Additionally, we screened known CHH-associated genes in CPHD probands who did not harbor pathogenic variants in established CPHD genes. We identified five rare variants predicted to be pathogenic across three CHH genes (NSMF, NTN1, and STUB1) (Supplementary Table S11); three unrelated probands carried a heterozygous NSMF variant. These findings indicate that a subset of CPHD probands may carry contributory alleles within CHH-related pathways, supporting partial genetic overlap between the two conditions.
Genetic heterogeneity of syndromes associated with Gn deficiency
Among the 16 syndromic Gn deficiency individuals, 10 met the 2016 clinical diagnostic criteria for CHARGE syndrome, each presenting with at least two major features (Figs 1 and 2C; Supplementary Table S12). Notably, two patients displayed oligogenic inheritance patterns involving CHD7 in combination with IL17RD or NRP2. Consistent with a prior study (Xu et al., 2018), CHD7 emerges as a shared genetic contributor, being mutated in nine CHARGE syndrome cases and seven CHH cases within our cohort (Supplementary Table S12).
Our cohort included six additional patients with Gn deficiency in the context of other syndromic conditions: five with SOD and one with Moebius syndrome (Supplementary Table S13).
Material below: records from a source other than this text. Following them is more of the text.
(* ===== verification/Persist.v ===== *)
(** Persistence for running rooms ([crates/tpf3mp-server/src/persist.rs]): one
    append-only log per room, of length- and checksum-framed records, and what
    reading it back finds after a crash.

    A file is the bytes it holds.  What the operating system does with a write
    is an argument: the whole record arrives, or the write fails after some of
    its bytes.  The checksum ([crc32fast], outside this repository) is a
    parameter of which only its 32-bit range is used. *)
From S2P Require Import Prelude Proto Codec.
Local Open Scope Z_scope.

Definition FORMAT_VERSION : Z := 5.
Definition MAX_START_RECORD : Z := 16 * 2 ^ 20.
Definition MAX_RECORD : Z := TURN_MAX_FRAME + 64.
Definition HEADER : nat := 8.
Definition LOG_LIMIT : Z := 2 ^ 30.

(** * What a log starts with *)

Record Base := MkBase {
  base_first_turn : Z;
  base_first_event : Z;
  base_sealed_before : Z;
  base_after_turn : Z;
  base_next_event : Z;
  base_sealed_through : Z;
  base_speed : Speed;
  base_histories : list (Z * Z);
  base_content : option ContentFingerprint;
  base_seated : list (PlayerId * Text * Platform);
  base_banned : list PlayerId;
  base_rules : list Z;
}.

Record StartMember := MkStartMember {
  sm_player : PlayerId;
  sm_name : Text;
  sm_platform : Platform;
  sm_content : option ContentFingerprint;
}.

Record StartRecord := MkStartRecord {
  sr_version : Z;
  sr_history : Z;
  sr_id : RoomId;
  sr_name : Text;
  sr_rules : Text;
  sr_owner : PlayerId;
  sr_max_players : Z;
  sr_settings : RoomSettings;
  sr_invite_tag : list Z;
  sr_password_tag : option (list Z);
  sr_members : list StartMember;
  sr_base : option Base;
}.

(** * Appending *)

Inductive IoError := InvalidInput | FileTooLarge | IoFailed.

(** What becomes of a write: all of it, or the first bytes only. *)
Inductive WriteOutcome := Written | WriteFailed (reached : nat).

Record RoomLog := MkRoomLog {
  file : list Z;          (* what is on disk *)
  written : Z;
  replaces : bool;        (* compacted and not yet installed *)
}.
#[export] Instance eta_RoomLog : Eta RoomLog := fun l =>
  MkRoomLog (file l) (written l) (replaces l).

Section log.
Context (crc : list Z → Z).

Definition record_bytes (payload : list Z) : list Z :=
  to_le_bytes 4 (Z.of_nat (length payload)) ++ to_le_bytes 4 (crc payload) ++ payload.

Definition record_limit (at_start : bool) : Z :=
  if at_start then MAX_START_RECORD else MAX_RECORD.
One SOD patient with CPHD carried a rare variant in NTN1 (p.Asp39Gly); a second SOD patient with KS features had a pathogenic variant in FGFR1 (c.828_828delinsAGG); and a third SOD/KS patient harbored LP variants in CHD7 (p.Gly1982Glu) and POLR3B (p.X1076Arg). All variants identified in SOD patients occurred in genes classically associated with CHH, further reinforcing the developmental overlap between these disorders.
Discussion
Hypogonadism in CPHD: not necessarily of pituitary origin
Hypogonadism in CPHD has traditionally been attributed to intrinsic defects of the pituitary gland. Indeed, patients with CPHD frequently exhibit Gn deficiency associated with other pituitary hormone deficiencies, supporting a pituitary-based mechanism. However, accumulating clinical and experimental evidence indicates that the etiology of hypogonadism in CPHD is not exclusively limited to pituitary dysfunction. In our CPHD cohort, 3 out of 10 patients with Gn deficiency exhibited a normal response to the LHRH stimulation test, indicating that a sufficient number of functional gonadotrophs were preserved. An alternative, non-mutually exclusive explanation is that the primary defect resides at the level of GnRH neuronal development and function, supporting the dual-defect model involving both hypothalamic and pituitary contributions.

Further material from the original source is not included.